# [WORK TO BE COMPLETED]
Transcribe all records verbatim.

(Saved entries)

(** A bearer whose key was freed stops the removal. *)
Lemma remove_freed Ks : forall (s : pdcp_globals R) m K p e k, pdcp_rep s m -> K ∈ Ks -> m !! K = Some p -> pdcp_heap s !! p = Some e ->
  key_of e k -> k <> 0 -> key_heap s !! k = None -> for_each remove_key Ks s = Trap FNull.
Proof.
  induction Ks as [|K1 Ks IH]; intros s m K p e k Hs HK Hm He Hk Hk0 Hn; [by apply elem_of_nil in HK|]. cbn [for_each].
  destruct (remove_key_cases s m K1 Hs) as [->|(s' & -> & Hs' & Hsub & Hother & Hfree)]; [done|]. cbn [mbind cres_bind].
  destruct (decide (K = K1)) as [->|Hne].
  - destruct (Hfree p e k Hm He Hk Hk0) as [_ [x Hx]]. by rewrite Hn in Hx.
  - apply (IH s' (delete K1 m) K p e k); try done.
    + apply elem_of_cons in HK as [|]; done.
    + by rewrite lookup_delete_ne.
    + by rewrite (Hother K p).
    + by eapply lookup_weaken_None.
Qed.

Lemma remove_shared Ks : forall (s : pdcp_globals R) m K1 K2 p1 p2 e1 e2 k, pdcp_rep s m -> K1 ∈ Ks -> K2 ∈ Ks -> K1 <> K2 ->
  m !! K1 = Some p1 -> pdcp_heap s !! p1 = Some e1 -> m !! K2 = Some p2 -> pdcp_heap s !! p2 = Some e2 ->
  key_of e1 k -> key_of e2 k -> k <> 0 -> for_each remove_key Ks s = Trap FNull.
Proof.
  induction Ks as [|K Ks IH]; intros s m K1 K2 p1 p2 e1 e2 k Hs H1 H2 Hne M1 E1 M2 E2 A1 A2 Hk; [by apply elem_of_nil in H1|]. cbn [for_each].
  destruct (remove_key_cases s m K Hs) as [->|(s' & -> & Hs' & Hsub & Hother & Hfree)]; [done|]. cbn [mbind cres_bind].
  apply elem_of_cons in H1 as [->|H1]; apply elem_of_cons in H2 as [->|H2]; try done.
  - destruct (Hfree p1 e1 k M1 E1 A1 Hk) as [Hn _]. apply (remove_freed Ks s' (delete K m) K2 p2 e2 k); try done; [by rewrite lookup_delete_ne|by rewrite (Hother K2 p2)].
  - destruct (Hfree p2 e2 k M2 E2 A2 Hk) as [Hn _]. apply (remove_freed Ks s' (delete K m) K1 p1 e1 k); try done; [by rewrite lookup_delete_ne|by rewrite (Hother K1 p1)].
  - destruct (decide (K = K1)) as [->|N1]; [|destruct (decide (K = K2)) as [->|N2]].
    + destruct (Hfree p1 e1 k M1 E1 A1 Hk) as [Hn _]. apply (remove_freed Ks s' (delete K1 m) K2 p2 e2 k); try done; [by rewrite lookup_delete_ne|by rewrite (Hother K2 p2)].
    + destruct (Hfree p2 e2 k M2 E2 A2 Hk) as [Hn _]. apply (remove_freed Ks s' (delete K2 m) K1 p1 e1 k); try done; [by rewrite lookup_delete_ne|by rewrite (Hother K1 p1)].
    + apply (IH s' (delete K m) K1 K2 p1 p2 e1 e2 k); try done; [by rewrite lookup_delete_ne|by rewrite (Hother K1 p1)|by rewrite lookup_delete_ne|by rewrite (Hother K2 p2)].
Qed.

(** What is not in the list stays. *)
Lemma remove_others Ks : forall (s s' : pdcp_globals R) m K p, pdcp_rep s m -> K ∉ Ks -> m !! K = Some p -> for_each remove_key Ks s = Ret s' ->
  exists m', pdcp_rep s' m' /\ m' !! K = Some p /\ pdcp_heap s' !! p = pdcp_heap s !! p.
Proof.
  induction Ks as [|K1 Ks IH]; intros s s' m K p Hs HK Hm E; cbn [for_each] in E; [injection E as <-; by exists m|].
  apply not_elem_of_cons in HK as [Hne HK]. destruct (remove_key_cases s m K1 Hs) as [Et|(s1 & E1 & Hs1 & _ & Hother & _)]; [by rewrite Et in E|].
  rewrite E1 in E. cbn [mbind cres_bind] in E. destruct (IH s1 s' (delete K1 m) K p Hs1 HK) as (m' & H1 & H2 & H3); [by rewrite lookup_delete_ne|done|].
  exists m'. split_and!; try done. by rewrite H3, (Hother K p).
Qed.
End Removal.

(** ** Properties *)

Lemma pdcp_key_value c rb (srb : bool) : ctxt_ok c -> 0 <= rb < 2 ^ 8 ->
  PDCP_COLL_KEY_VALUE c rb srb = module_id c + rnti c * 2 ^ 8 + enb_flag c * 2 ^ 24 + rb * 2 ^ 25 + b2z srb * 2 ^ 33.
Proof. intros (Hm & Hr & He) Hb. apply (key_value (module_id c) (rnti c) (enb_flag c) rb (b2z srb)); try done. by destruct srb. Qed.

Lemma elem_removed_keys c K : K ∈ removed_keys c -> exists rb srb, K = PDCP_COLL_KEY_VALUE c rb srb /\ 0 <= rb < (if srb : bool then 2 else 11).
Proof.
  unfold removed_keys, zrange. intros HK. apply elem_of_app in HK as [HK|HK]; apply list_elem_of_fmap in HK as (i & -> & Hi); apply elem_of_seqZ in Hi.
  - by exists i, true.
  - by exists i, false.
Qed.

(** C40: keys are freed twice.  [pdcp_remove_UE] visits the entities of the signalling bearers 0 and 1 and of the data bearers 0 to
    10 of a user ([removed_keys]; the signalling bearer 2 is not among them), and [pdcp_free] frees the keys of each entity it
    finds.  Whenever two of these bearers hold the same key, not null, it frees memory that is not allocated any more.  Bearers
    that are added with a security mode of at most 0x77 hold the pointers of the request, so two bearers of one request do; a
    request with the mode 0xff leaves the keys null, and the theorem says nothing about such bearers. *)
Theorem remove_UE_frees_twice {R} c (s : pdcp_globals R) m K1 K2 p1 p2 e1 e2 k :
  pdcp_rep s m -> K1 ∈ removed_keys c -> K2 ∈ removed_keys c -> K1 <> K2 ->
  m !! K1 = Some p1 -> pdcp_heap s !! p1 = Some e1 -> m !! K2 = Some p2 -> pdcp_heap s !! p2 = Some e2 ->
  key_of e1 k -> key_of e2 k -> k <> 0 -> pdcp_remove_UE c s = Trap FNull.
Proof. intros. rewrite remove_UE_eq, (remove_shared _ s m K1 K2 p1 p2 e1 e2 k) by done. done. Qed.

# [PROBLEM SOLUTION]
(** A bearer whose key was freed stops the removal. *)
Lemma remove_freed Ks : forall (s : pdcp_globals R) m K p e k, pdcp_rep s m -> K ∈ Ks -> m !! K = Some p -> pdcp_heap s !! p = Some e ->
  key_of e k -> k <> 0 -> key_heap s !! k = None -> for_each remove_key Ks s = Trap FNull.
Proof.
  induction Ks as [|K1 Ks IH]; intros s m K p e k Hs HK Hm He Hk Hk0 Hn; [by apply elem_of_nil in HK|]. cbn [for_each].
  destruct (remove_key_cases s m K1 Hs) as [->|(s' & -> & Hs' & Hsub & Hother & Hfree)]; [done|]. cbn [mbind cres_bind].
  destruct (decide (K = K1)) as [->|Hne].
  - destruct (Hfree p e k Hm He Hk Hk0) as [_ [x Hx]]. by rewrite Hn in Hx.
  - apply (IH s' (delete K1 m) K p e k); try done.
    + apply elem_of_cons in HK as [|]; done.
    + by rewrite lookup_delete_ne.
    + by rewrite (Hother K p).
    + by eapply lookup_weaken_None.
Qed.

Lemma remove_shared Ks : forall (s : pdcp_globals R) m K1 K2 p1 p2 e1 e2 k, pdcp_rep s m -> K1 ∈ Ks -> K2 ∈ Ks -> K1 <> K2 ->
  m !! K1 = Some p1 -> pdcp_heap s !! p1 = Some e1 -> m !! K2 = Some p2 -> pdcp_heap s !! p2 = Some e2 ->
  key_of e1 k -> key_of e2 k -> k <> 0 -> for_each remove_key Ks s = Trap FNull.
Proof.
  induction Ks as [|K Ks IH]; intros s m K1 K2 p1 p2 e1 e2 k Hs H1 H2 Hne M1 E1 M2 E2 A1 A2 Hk; [by apply elem_of_nil in H1|]. cbn [for_each].
  destruct (remove_key_cases s m K Hs) as [->|(s' & -> & Hs' & Hsub & Hother & Hfree)]; [done|]. cbn [mbind cres_bind].
  apply elem_of_cons in H1 as [->|H1]; apply elem_of_cons in H2 as [->|H2]; try done.
  - destruct (Hfree p1 e1 k M1 E1 A1 Hk) as [Hn _]. apply (remove_freed Ks s' (delete K m) K2 p2 e2 k); try done; [by rewrite lookup_delete_ne|by rewrite (Hother K2 p2)].
  - destruct (Hfree p2 e2 k M2 E2 A2 Hk) as [Hn _]. apply (remove_freed Ks s' (delete K m) K1 p1 e1 k); try done; [by rewrite lookup_delete_ne|by rewrite (Hother K1 p1)].
  - destruct (decide (K = K1)) as [->|N1]; [|destruct (decide (K = K2)) as [->|N2]].
    + destruct (Hfree p1 e1 k M1 E1 A1 Hk) as [Hn _]. apply (remove_freed Ks s' (delete K1 m) K2 p2 e2 k); try done; [by rewrite lookup_delete_ne|by rewrite (Hother K2 p2)].
    + destruct (Hfree p2 e2 k M2 E2 A2 Hk) as [Hn _]. apply (remove_freed Ks s' (delete K2 m) K1 p1 e1 k); try done; [by rewrite lookup_delete_ne|by rewrite (Hother K1 p1)].
    + apply (IH s' (delete K m) K1 K2 p1 p2 e1 e2 k); try done; [by rewrite lookup_delete_ne|by rewrite (Hother K1 p1)|by rewrite lookup_delete_ne|by rewrite (Hother K2 p2)].
Qed.

(** What is not in the list stays. *)
Lemma remove_others Ks : forall (s s' : pdcp_globals R) m K p, pdcp_rep s m -> K ∉ Ks -> m !! K = Some p -> for_each remove_key Ks s = Ret s' ->
  exists m', pdcp_rep s' m' /\ m' !! K = Some p /\ pdcp_heap s' !! p = pdcp_heap s !! p.
Proof.
  induction Ks as [|K1 Ks IH]; intros s s' m K p Hs HK Hm E; cbn [for_each] in E; [injection E as <-; by exists m|].
  apply not_elem_of_cons in HK as [Hne HK]. destruct (remove_key_cases s m K1 Hs) as [Et|(s1 & E1 & Hs1 & _ & Hother & _)]; [by rewrite Et in E|].
  rewrite E1 in E. cbn [mbind cres_bind] in E. destruct (IH s1 s' (delete K1 m) K p Hs1 HK) as (m' & H1 & H2 & H3); [by rewrite lookup_delete_ne|done|].
  exists m'. split_and!; try done. by rewrite H3, (Hother K p).
Qed.
End Removal.

(** ** Properties *)

Lemma pdcp_key_value c rb (srb : bool) : ctxt_ok c -> 0 <= rb < 2 ^ 8 ->
  PDCP_COLL_KEY_VALUE c rb srb = module_id c + rnti c * 2 ^ 8 + enb_flag c * 2 ^ 24 + rb * 2 ^ 25 + b2z srb * 2 ^ 33.
Proof. intros (Hm & Hr & He) Hb. apply (key_value (module_id c) (rnti c) (enb_flag c) rb (b2z srb)); try done. by destruct srb. Qed.

Lemma elem_removed_keys c K : K ∈ removed_keys c -> exists rb srb, K = PDCP_COLL_KEY_VALUE c rb srb /\ 0 <= rb < (if srb : bool then 2 else 11).
Proof.
  unfold removed_keys, zrange. intros HK. apply elem_of_app in HK as [HK|HK]; apply list_elem_of_fmap in HK as (i & -> & Hi); apply elem_of_seqZ in Hi.
  - by exists i, true.
  - by exists i, false.
Qed.

(** C40: keys are freed twice.  [pdcp_remove_UE] visits the entities of the signalling bearers 0 and 1 and of the data bearers 0 to
    10 of a user ([removed_keys]; the signalling bearer 2 is not among them), and [pdcp_free] frees the keys of each entity it
    finds.  Whenever two of these bearers hold the same key, not null, it frees memory that is not allocated any more.  Bearers
    that are added with a security mode of at most 0x77 hold the pointers of the request, so two bearers of one request do; a
    request with the mode 0xff leaves the keys null, and the theorem says nothing about such bearers. *)
Theorem remove_UE_frees_twice {R} c (s : pdcp_globals R) m K1 K2 p1 p2 e1 e2 k :
  pdcp_rep s m -> K1 ∈ removed_keys c -> K2 ∈ removed_keys c -> K1 <> K2 ->
  m !! K1 = Some p1 -> pdcp_heap s !! p1 = Some e1 -> m !! K2 = Some p2 -> pdcp_heap s !! p2 = Some e2 ->
  key_of e1 k -> key_of e2 k -> k <> 0 -> pdcp_remove_UE c s = Trap FNull.
Proof. intros. rewrite remove_UE_eq, (remove_shared _ s m K1 K2 p1 p2 e1 e2 k) by done. done. Qed.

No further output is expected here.